Economic headwinds are inevitably forcing businesses to consider upping their prices. But a price rise needn’t be all bad news to your customers. Delivered properly, it could be just another step in developing a long-term customer relationship.

Australia may no longer issue pennies, but when you tell your friends and family a recent purchase was “worth every penny,” they all know what you mean.

Everything we buy has to be justified. With personal items like clothing or books, we have to convince ourselves that it’s not going to put us behind with our regular expenses. It’s the same in companies where investing in a product or service requires an extensive business case to prove ROI.

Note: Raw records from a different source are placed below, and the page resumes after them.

(* ===== verification/UseCases.v ===== *)
(** * Use cases of packages/core/src/useCases and services/IntegrationService.ts

    [createRoute], [updateRoute] and [toggleRouteStatus] run against any repository
    ([RouteRepository]); the theorems about them use the laws of the interface only.  The
    clock and the random suffix are arguments. *)

From S2P Require Import Prelude JsString Regex JsValue Dates Json Secrets Zod Schemas Repositories.

Definition js_error (message : string) : jserror := JsError EError message.

(** ** useCases/routes.ts *)
Section routes.
Context {S : Type} `{RouteRepository S} `{Zod} `{HostDate}.

(** [`route_${Date.now()}_${Math.random().toString(36).substr(2, 9)}`] *)
Definition generated_id (prefix : string) (now : Z) (suffix : string) : string :=
  prefix +:+ "_" +:+ show_Z now +:+ "_" +:+ suffix.

Definition new_route (routeData : obj) (now : Z) (suffix : string) : jsval :=
  JObj (obj_spread (obj_spread [] routeData)
    [("id", JStr (generated_id "route" now suffix));
     ("metadata", JObj [("createdAt", JDate (Some now)); ("updatedAt", JDate (Some now));
                        ("createdBy", JStr "system"); ("tags", JArr [])])]).

Definition createRoute (routeData : obj) (now : Z) (suffix : string) : eff S string :=
  if negb (validateDomain (jget "domain" (JObj routeData))) then throw (js_error "Invalid domain format") else
  if negb (validatePort (jget "port" (JObj routeData))) then throw (js_error "Port must be between 1 and 65535") else
  if negb (validateUnixPath (jget "root" (JObj routeData))) then throw (js_error "Invalid path format") else
  let id := generated_id "route" now suffix in
  let route := new_route routeData now suffix in
  _ ← lift_outcome (parse RouteSchema route);
  _ ← repo_save route;
  mret id.

(** [{ ...existing, ...updates, metadata: ... }] *)
Definition updated_route (existing : jsval) (updates : obj) (now : Z) : jsval :=
  let metadata := jget "metadata" existing in
  JObj (obj_spread (obj_spread (obj_spread [] (spread_props existing)) updates)
    [("metadata",
      if truthy metadata
      then JObj (obj_spread (obj_spread [] (spread_props metadata)) [("updatedAt", JDate (Some now))])
      else JUndef)]).

Definition updateRoute (id : string) (updates : obj) (now : Z) : eff S unit :=
  existing ← repo_findById id;
  match existing with
  | None => throw (js_error "Route not found")
  | Some existing =>
      let updatedRoute := updated_route existing updates now in
      _ ← lift_outcome (parse RouteSchema updatedRoute);
      repo_save updatedRoute
  end.

Definition toggleRouteStatus (id : string) (now : Z) : eff S unit :=
  route ← repo_findById id;
  match route with
  | None => throw (js_error "Route not found")
  | Some route =>
      updateRoute id [("enabled", JBool (negb (truthy (jget "enabled" route))))] now
  end.
End routes.

(** ** useCases/routeForm.ts *)
Section routeForm.
Context `{Zod}.

Definition set_if (b : bool) (k message : string) (errors : list (string * string)) : list (string * string) :=
  if b then obj_set k message errors else errors.

Definition validateForm (formData : jsval) : list (string * string) :=
  let check k (validate : jsval -> bool) := negb (truthy (jget k formData)) || negb (validate (jget k formData)) in
  let errors := set_if (check "domain" validateDomain) "domain" "Invalid domain format" [] in
  let errors := set_if (check "port" validatePort) "port" "Port must be between 1 and 65535" errors in
  set_if (check "root" validateUnixPath) "root" "Invalid path format" errors.

Definition issue_key (i : issue) : string :=
  let key := join "." (issue_path i) in if decide (key = "") then "location" else key.

Definition validateLocation (location : jsval) : list (string * string) :=
  let errors := set_if (negb (truthy (jget "path" location)) || negb (validateURLPath (jget "path" location)))
                  "path" "Invalid URL path format" [] in
  match safeParse LocationConfigSchema location with
  | inr _ => errors
  | inl issues => fold_left (fun errors i => obj_set (issue_key i) (issue_message i) errors) issues errors
  end.

Definition createLocation (locationData : jsval) : jsval :=
  JObj (obj_spread [("path", JStr "/")] (spread_props locationData)).

Definition addLocationToRoute (locations : list jsval) (location : jsval) : list jsval := locations ++ [location].

(** [next[index] = location] for a natural [index]: past the end the array grows, with
    holes that read as [undefined]. *)
Definition updateLocationInRoute (locations : list jsval) (index : nat) (location : jsval) : list jsval :=
  if (index <? length locations)%nat then <[index := location]> locations
  else locations ++ replicate (index - length locations) JUndef ++ [location].

Definition removeLocation (locations : list jsval) (index : nat) : list jsval :=
  List.map snd (List.filter (fun ix : nat * jsval => negb (fst ix =? index)%nat) (imap (fun i x => (i, x)) locations)).
End routeForm.

(** ** useCases/logs.ts *)

(** [d.getTime()]: [None] is NaN; anything but a date throws. *)
Definition getTime (v : jsval) : outcome (option Z) :=
  match v with JDate t => Return t | _ => Throw type_error end.

(** [a < b] on times: false when one is NaN. *)
Definition time_lt (a b : option Z) : bool :=
  match a, b with Some x, Some y => x <? y | _, _ => false end.

(** [a !== b] for two values the filters compare: strings or [undefined]. *)
Definition strict_ne (a b : jsval) : bool :=
  match a, b with
  | JStr s, JStr t => negb (bool_decide (s = t))
  | JUndef, JUndef => false
  | _, _ => true
  end.

Definition filter_one (filters log : jsval) : outcome bool :=
  if truthy (jget "level" filters) && negb (js_is_str (jget "level" filters) "all") &&
     strict_ne (jget "level" log) (jget "level" filters) then Return false
  else if truthy (jget "source" filters) && strict_ne (jget "source" log) (jget "source" filters) then Return false
  else if truthy (jget "routeId" filters) && strict_ne (jget "routeId" log) (jget "routeId" filters) then Return false
  else if truthy (jget "search" filters) &&
     negb (includes (toLowerCase (str_of (jget "search" filters))) (toLowerCase (str_of (jget "message" log))))
  then Return false
  else if truthy (jget "dateRange" filters) then
    logTime ← getTime (jget "timestamp" log);
    startTime ← getTime (jget "start" (jget "dateRange" filters));
    endTime ← getTime (jget "end" (jget "dateRange" filters));
    Return (negb (time_lt logTime startTime || time_lt endTime logTime))
  else Return true.

Fixpoint filterLogs (logs : list jsval) (filters : jsval) : outcome (list jsval) :=
  match logs with
  | [] => Return []
  | log :: rest =>
      keep ← filter_one filters log;
      kept ← filterLogs rest filters;
      Return (if (keep : bool) then log :: kept else kept)
  end.

Definition createLogEntry (logData : jsval) (now : Z) (suffix : string) : jsval :=
  JObj (obj_spread (obj_spread [] (spread_props logData)) [("id", JStr (generated_id "log" now suffix))]).

(** ** useCases/server.ts *)
Inductive server_status := running | stopped | restarting.
#[export] Instance server_status_eq_dec : EqDecision server_status.
Proof. solve_decision. Defined.

Definition toggleStatus (currentStatus : server_status) (newStatus : option server_status) : server_status :=
  match newStatus with
  | Some st => st
  | None => if decide (currentStatus = running) then stopped else running
  end.

Definition updateStats (currentStats newStats : obj) : obj := obj_spread (obj_spread [] currentStats) newStats.

(** ** services/IntegrationService.ts *)
Definition show_status (st : server_status) : string :=
  match st with running => "running" | stopped => "stopped" | restarting => "restarting" end.

Definition handleServerStatusChange (currentStatus previousStatus : server_status) (now : Z) : option jsval :=
  if decide (currentStatus <> previousStatus) then
    Some (JObj [("timestamp", JDate (Some now)); ("level", JStr "info");
                ("message", JStr ("Server " +:+ show_status currentStatus)); ("source", JStr "system")])
  else None.

Definition handleRouteSelectionChange (currentRouteId previousRouteId : option string) (routes : obj) : option jsval :=
  if decide (currentRouteId <> previousRouteId) then
    match currentRouteId with
    | Some id =>
        if nonempty id then
          match obj_get id routes with
          | Some route => if truthy route then Some route else None
          | None => None
          end
        else None
    | None => None
    end
  else None.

Most of what we buy now costs a lot more than a couple of pennies, thanks to higher-than-usual inflation. Those same economic pressures may force your business to increase what your customers pay for your products and services. But won’t that risk seeing some customers walk away for good?

Make a price rise a bend in the road, not the end of the journey

While the increased cost of materials or a rise in operating expenses may make a price increase unavoidable, many customers are making tough financial decisions. Some may have already been re-evaluating where they spend, and a price increase could push them in the wrong direction. The latest State of the Connected Customer report found 71% of consumers switched brands at least once in the last year, and 66% of them did so because they could get a better deal. These are tough figures to contemplate when considering a price increase, but it needn’t be all bad news.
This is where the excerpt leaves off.